=== Section Start ===

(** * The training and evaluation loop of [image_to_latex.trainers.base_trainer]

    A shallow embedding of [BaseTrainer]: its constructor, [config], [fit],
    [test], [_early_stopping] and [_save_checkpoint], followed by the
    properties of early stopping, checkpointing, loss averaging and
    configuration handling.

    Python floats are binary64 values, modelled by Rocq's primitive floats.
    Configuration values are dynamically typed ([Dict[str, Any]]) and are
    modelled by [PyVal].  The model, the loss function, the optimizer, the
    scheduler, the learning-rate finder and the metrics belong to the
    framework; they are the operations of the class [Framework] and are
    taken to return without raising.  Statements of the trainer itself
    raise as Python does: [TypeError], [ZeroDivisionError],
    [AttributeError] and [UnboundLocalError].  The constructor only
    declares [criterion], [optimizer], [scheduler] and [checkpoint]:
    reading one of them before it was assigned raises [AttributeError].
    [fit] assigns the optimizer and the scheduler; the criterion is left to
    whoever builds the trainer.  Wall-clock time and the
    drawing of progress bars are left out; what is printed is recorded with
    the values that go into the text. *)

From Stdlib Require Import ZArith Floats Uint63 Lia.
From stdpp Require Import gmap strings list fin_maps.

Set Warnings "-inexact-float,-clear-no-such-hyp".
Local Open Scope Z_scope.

=== Section End ===

§ EXERCISE
Retype all the data. Nothing may be left out or altered.

§ SOLUTION
(** * The training and evaluation loop of [image_to_latex.trainers.base_trainer]

    A shallow embedding of [BaseTrainer]: its constructor, [config], [fit],
    [test], [_early_stopping] and [_save_checkpoint], followed by the
    properties of early stopping, checkpointing, loss averaging and
    configuration handling.

    Python floats are binary64 values, modelled by Rocq's primitive floats.
    Configuration values are dynamically typed ([Dict[str, Any]]) and are
    modelled by [PyVal].  The model, the loss function, the optimizer, the
    scheduler, the learning-rate finder and the metrics belong to the
    framework; they are the operations of the class [Framework] and are
    taken to return without raising.  Statements of the trainer itself
    raise as Python does: [TypeError], [ZeroDivisionError],
    [AttributeError] and [UnboundLocalError].  The constructor only
    declares [criterion], [optimizer], [scheduler] and [checkpoint]:
    reading one of them before it was assigned raises [AttributeError].
    [fit] assigns the optimizer and the scheduler; the criterion is left to
    whoever builds the trainer.  Wall-clock time and the
    drawing of progress bars are left out; what is printed is recorded with
    the values that go into the text. *)

From Stdlib Require Import ZArith Floats Uint63 Lia.
From stdpp Require Import gmap strings list fin_maps.

Set Warnings "-inexact-float,-clear-no-such-hyp".
Local Open Scope Z_scope.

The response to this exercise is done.